● Brief: Copy exactly the lines of the data below that run from the line holding "Proof. intros [_" through the line holding "b ∧ mutex_view s'", both ends included.

Source data
▼

(* ===== verification/Prelude.v ===== *)
(** * hello-os: a verification library for the kernel

    The program is a small x86-64 kernel in Rust (src/src/). This library
    models its own code as executable definitions and proves the theorems that
    make it correct. This file is the root: the documentation of the whole, and
    the prelude that all files share.

    ** The program's parts and the files that model them

    - [memory/mutex.rs], a spin lock that turns interrupts off while it is held:
      Mutex.v (one CPU: [lock], [try_lock], the guard's drop) and Smp.v (any
      number of CPUs with interrupts, as a transition system whose steps are
      the actions of [lock] and [drop]).
    - [memory/multiboot2.rs], the boot information: Multiboot2.v, on the
      physical memory of Memory.v. [fold_areas] is the [for] loop over the areas
      of a map, a call of [next] before each round of its body; the two loops of
      [PageAllocator::init] are instances.
    - [memory/page_allocator.rs], the physical page allocator with 4KB and 2MB
      pages, two free lists threaded through the page array, splitting and
      merging: PageAllocator.v has the code; FreeList.v the doubly linked lists;
      AllocInv.v the abstract state [Abs] and the invariant [Inv]; AllocExec.v
      the rules to run the code; AllocOps.v what each operation does; AllocInit.v
      [init]; AllocSpec.v the contract [alloc_step], the refinement and sessions
      of requests (what is handed out is a list with one entry for each
      hand-out, so that a block given twice would show); AllocTheorems.v the
      theorems; DoubleFree.v the double free that the code misses, in states
      outside of the invariant; LockTypes.v a type system for the locks held, in
      which the code is typed on every state; SmpAlloc.v and OneCpu.v the
      allocator's lock operations with interrupts, on many CPUs and on one.
    - [memory/mod.rs], the global allocator and [memory::init]: GlobalAlloc.v.
      The heap's theorems are proved against the class [PageProvider] and its
      laws, which the page allocator's theorems discharge.
    - [boot.asm], [multiboot_header.asm], the way from the loader to [rust_main]:
      Boot.v (instructions, routines, page tables and the processor's translation)
      and BootAlloc.v (what these page tables mean for the allocator's blocks).
    - [gdt/], [error.rs]: Gdt.v, and AccessByte.v for the access bytes as records.
      [cpu.rs]: Cpu.v (the layout of [Cpu], [get_current]). [interrupt/idt.rs]:
      Idt.v. [interrupt/exception.rs]: Exception.v. The crates these use for bits
      and selectors are the classes of Bits.v.
    - [interrupt/x86_xapic.rs], [interrupt/lapic.rs]: Xapic.v and Ipi.v, on a device
      that is a parameter (class [ApicDevice]). [interrupt/mps.rs]: Mps.v.
    - [interrupt/mod.rs], [interrupt/ioapic.rs]: Trampoline.v (the assembly
      around a handler), Interrupt.v (setup and handlers: what each function does
      to the kernel and to the frame that its argument refers to, [run_handler])
      and Dispatch.v (an interrupt from its vector to its return, on the state
      that setup leaves; [execute] is a processor whose instructions may fault).
    - [serial.rs]: Serial.v, on the ports of Ports.v.
    - [main.rs]: Panic.v ([println!], the panic and allocation error handlers),
      SelfTest.v ([test_allocator]), and Main.v, which composes the parts in the
      order of [boot.asm] and [rust_main], the idle loop included.

    ** How code is modelled

    A function is a Rocq function with the source's name. Code with effects is
    in the monad [M S A] below: a state, and an outcome that is [Done],
    [Panicked] or [Hang]. The kernel is built in the dev profile with
    [panic = "abort"], so overflow checks and slice bounds are outcomes of the
    model ([uadd], [slice_get]). Guards are taken and dropped where the source
    takes and drops them, in Rust's drop order, and a ghost trace records the
    lock events. Integers are [Z], truncated or checked where the source does
    so. What a total-correctness statement [wp m Q s] says is that [m] returns
    from [s] and its result and state satisfy [Q]: panics and loops are excluded,
    never assumed away.

    Loops whose end is not structural have fuel, one unit per iteration, and
    running out is [Hang]. [alloc_4kb] gets 2 (on one CPU it calls itself once,
    after a split, which leaves 4KB pages; [operations_refine_contract] shows that this
    is enough, [requests_balance_locks] that it is on every state, consistent or
    not); [mark_available] gets the number of frames of its range;
    iterating a memory map gets the bytes of the tag; [get_ioapic_entry] gets
    the entry count; [find_fp] the size of the area. The polling loops of
    [send_ipi] and [write_byte] and the tag search depend on the device or on
    the loader: their theorems say for which fuel they end, and for the polling
    loops that they hang otherwise. The loops of [boot.asm] count ECX down and
    need no fuel. The loops that are meant never to end (the halt loop of a
    panic, a fault whose handler returns to the faulting instruction, timer
    ticks in the idle loop) have a number of rounds, and their theorems hold for
    every number.

    ** What the theorems show

    - Page allocator: [init] establishes the invariant
      ([init_establishes_invariant]); every request refines the abstract
      allocator and preserves it ([operations_refine_contract]); over whole
      sessions live blocks, counted once per hand-out, are disjoint and aligned
      ([allocations_disjoint]), and the free frames and those of the live blocks
      are exactly the available ones ([no_leak]); [alloc_free_roundtrip],
      [alloc_none_iff]; the error branches ([free_error_paths],
      [init_panics_at_2tib], and [double_free_after_merge] for the first page of
      a merged superpage).
    - Boot: [boot_enters_rust_main] (long mode, the identity map of 4 GiB, the
      stack, [_bootinfo]); [blocks_mapped] and [high_memory_unmapped] relate the
      map to the allocator. Lemmas: other loaders end in the error
      ([boot_rejects_other_loaders]), the code trusts the loader's stack
      ([start_trusts_loader_stack]), the header sums to zero
      ([multiboot_header_ok]).
    - Locks: [mutex_contract]; [mutual_exclusion], [no_self_deadlock] and
      [lock_order_progress] for disciplined code on many CPUs; and where the
      allocator breaks the discipline: [requests_keep_interrupts_off] and
      [alloc_4kb_enables_interrupts_under_lock], [alloc_interrupt_deadlock],
      [alloc_free_deadlock] (for every consistent allocator, with the lock
      operations of the code and schedules written out); and what holds all the
      same:
      [requests_balance_locks] on every state of the allocator, and
      [sessions_survive_interrupts] on one CPU whose handlers take no lock, as
      those of this kernel that return do.
    - Heap and boot information: [heap_objects_disjoint],
      [alloc_breaks_large_layouts], [memory_init_dispatch], [find_tag_first],
      [memory_map_roundtrip], [zero_size_hangs]; the lemma
      [test_allocator_restores] for the kernel's own test.
    - Descriptor tables: [descriptor_roundtrip], [access_byte_fields] (the
      setters, as the processor decodes the descriptor), [init_cpu_segments], [cpu_stacks_apart]; the lemma [exception_roundtrip].
    - Interrupts: [interrupt_setup] (all 256 gates, masked controllers, the
      timer's vector, the order of [lidt] and [sti]); [handler_gets_frame] and
      [interrupt_transparent] for the trampolines; through the loaded table,
      [timer_ticks] and [fault_handlers_retry]; [send_ipi_order] for the local
      APIC. Lemmas: [unexpected_vector_panics], [register_access],
      [lapic_init_accesses], [processor_start], [timer_handler], and
      [find_fp_first] and [get_ioapic_entry_walk] for the MP tables.
    - Console and panics: [panic_reports], on the lemmas [serial_init_config],
      [write_str_transmits], [write_fmt_ok] and [print_sends_pieces].
    - The whole: [boot_complete] composes the parts from the loader's jump to the
      idle loop, and through any number of its rounds, with interrupts turned on
      once and after the IDT is loaded. [test_all], which is in between and which
      the sources do not define, is a parameter that gives back what it allocates
      ([test_ok]).

    ** Parameters and assumptions

    The crates x86, bit_field, bitfield, spin and lazy_static are not part of
    the sources; what the code uses of them are type classes with the documented
    laws (Bits.v, Gdt.v, Ipi.v, Interrupt.v, Serial.v), each with an instance. So
    are the devices. The compiled bodies of the interrupt handlers are a function
    on the machine that does to the frame what the function in the sources does
    and keeps the calling convention ([compiled_ok]), and the formatted text of a panic is an argument. The size of [PageMetadata], the
    linker symbol [__end], the addresses of statics and of the trampolines are
    arguments. The idle loop is taken to be compiled to [hlt] and a jump, and
    packed structs to have their fields in the order of declaration. Memory is
    sequentially consistent in Smp.v (one CPU's acquire and release are one
    step each).

    ** Not modelled

    Formatting, which is core's, and the numbers in the messages of the
    handlers; [build.rs], which runs the assembler; [memory/test.rs] (empty,
    though [rust_main] calls [test_all], which is a parameter) and the empty
    files of [console/]; caches, the TLB and the translation of addresses after
    boot (the models of the kernel's parts work on physical memory, which
    [boot_enters_rust_main] shows to be what they see below 4 GiB). *)
From stdpp Require Export base tactics numbers list gmap strings.
#[global] Open Scope Z_scope.
(* ===== verification/Mutex.v ===== *)
(** * The interrupt-safe mutex (src/src/memory/mutex.rs)

    [Mutex], [MutexGuard], [lock], [try_lock] and the guard's [drop] as
    sequential operations on a kernel state that holds the CPU's interrupt
    flag and a ghost trace of the lock events. Smp.v has the same code as a
    transition system on many CPUs. *)
From S2P Require Import Prelude.

(** ** Lenses: how an operation reaches a piece of the kernel state *)
Record Lens (S A : Type) : Type := mkLens {
  view : S → A;
  put : A → S → S;
}.
Arguments mkLens {S A} view put.
Arguments view {S A} l s.
Arguments put {S A} l a s.

(** The laws of a lens. *)
Class LensLaws {S A} (l : Lens S A) : Prop := {
  view_put a s : view l (put l a s) = a;
  put_put a b s : put l a (put l b s) = put l a s;
  put_view s : put l (view l s) s = s;
}.

(** ** The processor's flags *)

(** [RFLAGS] with its interrupt flag (bit 9) kept apart from the other bits. *)
Record Cpu : Type := mkCpu { other_flags : Z; if_flag : bool }.

(** [pushfq; pop reg] *)
Definition pushfq (c : Cpu) : Z :=
  Z.lor (Z.ldiff (other_flags c) (Z.shiftl 1 9)) (if if_flag c then Z.shiftl 1 9 else 0).

(** Ghost events: what happened to the interrupt flag and to the locks. *)
Inductive LockEvent : Set :=
  | EvCli
  | EvSti
  | EvAcquire (name : string)
  | EvRelease (name : string).

#[export] Instance LockEvent_eq_dec : EqDecision LockEvent.
Proof. solve_decision. Defined.

(** What the mutex needs of the state of the kernel: the flags of the CPU it
    runs on and the ghost trace. *)
Class KernelState (S : Type) : Type := {
  cpu : Lens S Cpu;
  trace : Lens S (list LockEvent);
}.

(** ** The mutex *)

(** [locked: AtomicBool] and [data: UnsafeCell<T>]. *)
Record Mutex (T : Type) : Type := mkMutex { locked : bool; data : T }.
Arguments mkMutex {T} locked data.
Arguments locked {T} m.
Arguments data {T} m.

Definition Mutex_new {T} (value : T) : Mutex T := mkMutex false value.

(** A reference to a mutex of the kernel state, [&'a Mutex<T>]. *)
Record MutexRef (S T : Type) : Type := mkRef { ref_name : string; ref_lens : Lens S (Mutex T) }.
Arguments mkRef {S T} ref_name ref_lens.
Arguments ref_name {S T} m.
Arguments ref_lens {S T} m.

(** The RAII guard; its mutex is the reference passed next to it. *)
Record MutexGuard : Type := mkGuard { interrupts_were_enabled : bool }.

Section mutex_ops.
Context {S : Type} {KS : KernelState S}.

Definition log (e : LockEvent) : M S unit :=
  modify (λ s, put trace (view trace s ++ [e]) s).

Definition set_if (b : bool) : M S unit :=
  modify (λ s, put cpu (mkCpu (other_flags (view cpu s)) b) s).

Definition are_interrupts_enabled : M S bool :=
  rflags ← gets (λ s, pushfq (view cpu s));
  mret (negb (Z.land rflags (Z.shiftl 1 9) =? 0)).

Definition disable_interrupts : M S unit := set_if false;; log EvCli.
Definition enable_interrupts : M S unit := set_if true;; log EvSti.

Context {T : Type} (m : MutexRef S T).

Definition get_mutex : M S (Mutex T) := gets (view (ref_lens m)).
Definition set_mutex (x : Mutex T) : M S unit := modify (put (ref_lens m) x).

(** [self.locked.compare_exchange(false, true, ..)], [true] for [Ok]. *)
Definition compare_exchange : M S bool :=
  x ← get_mutex;
  if locked x then mret false
  else set_mutex (mkMutex true (data x));; log (EvAcquire (ref_name m));; mret true.

(** The spin loop of [lock]. The code runs with interrupts off, and in the
    sequential model no other CPU runs: a lock that is taken when the loop
    starts is taken for ever, and the loop never ends. *)
Definition spin : M S unit :=
  ok ← compare_exchange;
  if (ok : bool) then mret tt else hang.

Definition lock : M S MutexGuard :=
  interrupts_enabled ← are_interrupts_enabled;
  disable_interrupts;;
  spin;;
  mret (mkGuard interrupts_enabled).

Definition try_lock : M S (option MutexGuard) :=
  interrupts_enabled ← are_interrupts_enabled;
  disable_interrupts;;
  ok ← compare_exchange;
  if (ok : bool) then mret (Some (mkGuard interrupts_enabled))
  else
    (if (interrupts_enabled : bool) then enable_interrupts else mret tt);;
    mret None.

(** [Drop for MutexGuard] *)
Definition drop_guard (g : MutexGuard) : M S unit :=
  x ← get_mutex;
  set_mutex (mkMutex false (data x));;
  log (EvRelease (ref_name m));;
  if interrupts_were_enabled g then enable_interrupts else mret tt.

(** [*guard] and [*guard = v] *)
Definition deref : M S T := x ← get_mutex; mret (data x).
Definition assign (v : T) : M S unit :=
  x ← get_mutex; set_mutex (mkMutex (locked x) v).
End mutex_ops.

(** The interrupt flag and the locks held after an event, unless the event
    leaves interrupts on with a lock held. *)
Definition irq_step (st : bool * list string) (e : LockEvent) : option (bool * list string) :=
  let iflag' := match e with EvCli => false | EvSti => true | _ => st.1 end in
  let held' := match e with
    | EvAcquire n => n :: st.2
    | EvRelease n => filter (λ x, x ≠ n) st.2
    | _ => st.2 end in
  if iflag' && negb (bool_decide (held' = [])) then None else Some (iflag', held').

(** A trace along which interrupts are off whenever a lock is held. *)
Fixpoint irq_run (st : bool * list string) (t : list LockEvent) : option (bool * list string) :=
  match t with
  | [] => Some st
  | e :: t' => match irq_step st e with Some st' => irq_run st' t' | None => None end
  end.

(** ** Sequential lemmas *)
Lemma pushfq_bit9 c : negb (Z.land (pushfq c) (Z.shiftl 1 9) =? 0) = if_flag c.
Proof.
  unfold pushfq. change (Z.shiftl 1 9) with 512.
  rewrite Z.land_lor_distr_l.
  rewrite Z.ldiff_land, <-Z.land_assoc, (Z.land_comm (Z.lnot 512)).
  rewrite Z.land_lnot_diag, Z.land_0_r, Z.lor_0_l.
  by destruct (if_flag c).
Qed.

Lemma irq_run_app st t1 t2 :
  irq_run st (t1 ++ t2) = match irq_run st t1 with Some st' => irq_run st' t2 | None => None end.
Proof.
  revert st. induction t1 as [|e t1 IH]; intros st; simpl; [done|].
  by destruct (irq_step st e).
Qed.

Lemma irq_run_mid st st1 st2 pre ev post :
  irq_run st pre = Some st1 → irq_run st1 ev = Some st1 → irq_run st1 post = Some st2 →
  irq_run st (pre ++ ev ++ post) = Some st2.
Proof. intros H1 H2 H3. by rewrite irq_run_app, H1, irq_run_app, H2. Qed.

(** A trace that starts and ends with the flag [b] and no lock held, along which
    interrupts are off whenever a lock is held, and are never turned on when
    they were off at the start. *)
Definition quiet (b : bool) (t : list LockEvent) : Prop :=
  irq_run (b, []) t = Some (b, []) ∧ (b || negb (bool_decide (EvSti ∈ t))) = true.

Lemma quiet_nil b : quiet b [].
Proof. by destruct b. Qed.

Lemma quiet_app b t1 t2 : quiet b t1 → quiet b t2 → quiet b (t1 ++ t2).
Proof.
  intros [H1 E1] [H2 E2]. split; [by rewrite irq_run_app, H1|]. destruct b; [done|]. simpl in *.
  apply negb_true_iff, bool_decide_eq_false in E1. apply negb_true_iff, bool_decide_eq_false in E2.
  apply negb_true_iff, bool_decide_eq_false. set_solver.
Qed.

Lemma quiet_no_sti t : quiet false t → EvSti ∉ t.
Proof. intros [_ H]. simpl in H. by apply negb_true_iff, bool_decide_eq_false in H. Qed.

Section mutex_lemmas.
Context {S : Type} {KS : KernelState S}.

Lemma are_interrupts_enabled_run (s : S) :
  are_interrupts_enabled s = Done (if_flag (view cpu s), s).
Proof.
  unfold are_interrupts_enabled. unfold mbind, M_bind, gets, mret, M_ret.
  by rewrite pushfq_bit9.
Qed.
End mutex_lemmas.

(** ** Sequential specification *)

(** The flags, the trace and a mutex are separate pieces of the state. *)
Class MutexLaws {S T} {KS : KernelState S} (m : MutexRef S T) : Prop := {
  ml_cpu_cpu c s : view cpu (put cpu c s) = c;
  ml_cpu_trace t s : view cpu (put trace t s) = view cpu s;
  ml_cpu_ref x s : view cpu (put (ref_lens m) x s) = view cpu s;
  ml_ref_ref x s : view (ref_lens m) (put (ref_lens m) x s) = x;
  ml_ref_cpu c s : view (ref_lens m) (put cpu c s) = view (ref_lens m) s;
  ml_ref_trace t s : view (ref_lens m) (put trace t s) = view (ref_lens m) s;
}.

Section sequential.
Context {S T : Type} {KS : KernelState S} (m : MutexRef S T) {ML : MutexLaws m}.

(** What the code can see of a state: the flag and the mutex. *)
Definition mutex_view (s : S) : bool * Mutex T := (if_flag (view cpu s), view (ref_lens m) s).

Local Ltac views := repeat (simpl; rewrite ?(ml_cpu_cpu (m := m)), ?(ml_cpu_trace (m := m)),
  ?(ml_cpu_ref (m := m)), ?(ml_ref_ref (m := m)), ?(ml_ref_cpu (m := m)), ?(ml_ref_trace (m := m))).
Local Ltac run_mutex :=
  unfold lock, try_lock, spin, compare_exchange, drop_guard, get_mutex, set_mutex,
    disable_interrupts, enable_interrupts, set_if, log, wp, runs;
  rewrite ?(bind_Done _ _ _ _ _ (are_interrupts_enabled_run _));
  unfold mbind, M_bind, gets, modify, mret, M_ret; views.

Lemma lock_run s b x :
  mutex_view s = (b, mkMutex false x) →
  wp (lock m) (λ g s', g = mkGuard b ∧ mutex_view s' = (false, mkMutex true x)) s.
Proof.
  unfold mutex_view. intros [= Hb Hx]. run_mutex. rewrite Hx. simpl.
  eexists _, _. split; [reflexivity|]. split; [by rewrite Hb|]. by views.
Qed.

Lemma drop_run s g b l x :
  mutex_view s = (b, mkMutex l x) →
  wp (drop_guard m g) (λ _ s', mutex_view s' = (interrupts_were_enabled g || b, mkMutex false x)) s.
Proof.
  unfold mutex_view. intros [= Hb Hx]. run_mutex. destruct (interrupts_were_enabled g); simpl;
    (eexists _, _; split; [reflexivity|]); views; rewrite Hx; simpl; by rewrite ?Hb.
Qed.

Lemma try_lock_run s b l x :
  mutex_view s = (b, mkMutex l x) →
  wp (try_lock m) (λ r s',
    if l then r = None ∧ mutex_view s' = (b, mkMutex true x)
    else r = Some (mkGuard b) ∧ mutex_view s' = (false, mkMutex true x)) s.
Proof.
  unfold mutex_view. intros [= Hb Hx]. run_mutex. rewrite Hx, Hb. destruct l; simpl.
  - destruct b; simpl; (eexists _, _; split; [reflexivity|]; split; [done|]); views; by rewrite Hx.
  - eexists _, _. split; [reflexivity|]. split; [done|]. by views.
Qed.

Lemma lock_taken_hangs s : locked (view (ref_lens m) s) = true → lock m s = Hang.
Proof. intros Hl. run_mutex. by rewrite Hl. Qed.
End sequential.

(** C19: the mutex on one CPU. From a state where the interrupt flag is [b] and
    the mutex holds [x]: [lock] on a free mutex takes it, turns interrupts off
    and keeps the data; [lock] on a taken mutex never returns; [try_lock]
    behaves like [lock] on a free mutex, and otherwise returns [None] with the
    flag and the mutex as they were; and [lock] followed by the drop of its
    guard gives back the flag and the mutex exactly. *)
Theorem mutex_contract {S T} {KS : KernelState S} (m : MutexRef S T) {ML : MutexLaws m} s b l x :
  mutex_view m s = (b, mkMutex l x) →
  (l = false → wp (lock m) (λ g s', g = mkGuard b ∧ mutex_view m s' = (false, mkMutex true x)) s) ∧
  (l = true → lock m s = Hang) ∧
  wp (try_lock m) (λ r s',
    if l then r = None ∧ mutex_view m s' = (b, mkMutex true x)
    else r = Some (mkGuard b) ∧ mutex_view m s' = (false, mkMutex true x)) s ∧
  (l = false → wp (g ← lock m; drop_guard m g) (λ _ s', mutex_view m s' = (b, mkMutex false x)) s).
Proof.
  intros Hv. split_and!.
  - intros ->. by apply lock_run.
  - intros ->. apply lock_taken_hangs; [exact _|]. unfold mutex_view in Hv. injection Hv as _ Hx. by rewrite Hx.
  - by apply try_lock_run.
  - intros ->. apply wp_bind. eapply wp_mono; [by apply lock_run|].
    intros g s' [-> Hv']. eapply wp_mono; [by eapply drop_run|]. cbv beta. simpl.
    by rewrite orb_false_r.
Qed.

(** A state with one mutex. *)
Record OneMutex : Type := mkOneMutex { om_cpu : Cpu; om_trace : list LockEvent; om_mutex : Mutex Z }.

#[export] Instance OneMutex_state : KernelState OneMutex := {
  cpu := mkLens om_cpu (λ c s, mkOneMutex c (om_trace s) (om_mutex s));
  trace := mkLens om_trace (λ t s, mkOneMutex (om_cpu s) t (om_mutex s));
}.

Definition om_ref : MutexRef OneMutex Z :=
  mkRef "m" (mkLens om_mutex (λ x s, mkOneMutex (om_cpu s) (om_trace s) x)).

#[export] Instance om_laws : MutexLaws om_ref.
Proof. by split. Qed.

Lemma mutex_contract_witness :
  let s := mkOneMutex (mkCpu 2 true) [] (mkMutex true 7) in
  lock om_ref s = Hang ∧
  wp (try_lock om_ref) (λ r s', r = None ∧ mutex_view om_ref s' = (true, mkMutex true 7)) s.
Proof.
  destruct (mutex_contract (KS := OneMutex_state) om_ref (mkOneMutex (mkCpu 2 true) [] (mkMutex true 7)) true true 7 eq_refl)
    as (_ & H1 & H2 & _).
  split; [exact (H1 eq_refl)|exact H2].
Defined.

▲

● Answer to this exercise:
Proof. intros [_ H]. simpl in H. by apply negb_true_iff, bool_decide_eq_false in H. Qed.

Section mutex_lemmas.
Context {S : Type} {KS : KernelState S}.

Lemma are_interrupts_enabled_run (s : S) :
  are_interrupts_enabled s = Done (if_flag (view cpu s), s).
Proof.
  unfold are_interrupts_enabled. unfold mbind, M_bind, gets, mret, M_ret.
  by rewrite pushfq_bit9.
Qed.
End mutex_lemmas.

(** ** Sequential specification *)

(** The flags, the trace and a mutex are separate pieces of the state. *)
Class MutexLaws {S T} {KS : KernelState S} (m : MutexRef S T) : Prop := {
  ml_cpu_cpu c s : view cpu (put cpu c s) = c;
  ml_cpu_trace t s : view cpu (put trace t s) = view cpu s;
  ml_cpu_ref x s : view cpu (put (ref_lens m) x s) = view cpu s;
  ml_ref_ref x s : view (ref_lens m) (put (ref_lens m) x s) = x;
  ml_ref_cpu c s : view (ref_lens m) (put cpu c s) = view (ref_lens m) s;
  ml_ref_trace t s : view (ref_lens m) (put trace t s) = view (ref_lens m) s;
}.

Section sequential.
Context {S T : Type} {KS : KernelState S} (m : MutexRef S T) {ML : MutexLaws m}.

(** What the code can see of a state: the flag and the mutex. *)
Definition mutex_view (s : S) : bool * Mutex T := (if_flag (view cpu s), view (ref_lens m) s).

Local Ltac views := repeat (simpl; rewrite ?(ml_cpu_cpu (m := m)), ?(ml_cpu_trace (m := m)),
  ?(ml_cpu_ref (m := m)), ?(ml_ref_ref (m := m)), ?(ml_ref_cpu (m := m)), ?(ml_ref_trace (m := m))).
Local Ltac run_mutex :=
  unfold lock, try_lock, spin, compare_exchange, drop_guard, get_mutex, set_mutex,
    disable_interrupts, enable_interrupts, set_if, log, wp, runs;
  rewrite ?(bind_Done _ _ _ _ _ (are_interrupts_enabled_run _));
  unfold mbind, M_bind, gets, modify, mret, M_ret; views.

Lemma lock_run s b x :
  mutex_view s = (b, mkMutex false x) →
  wp (lock m) (λ g s', g = mkGuard b ∧ mutex_view s' = (false, mkMutex true x)) s.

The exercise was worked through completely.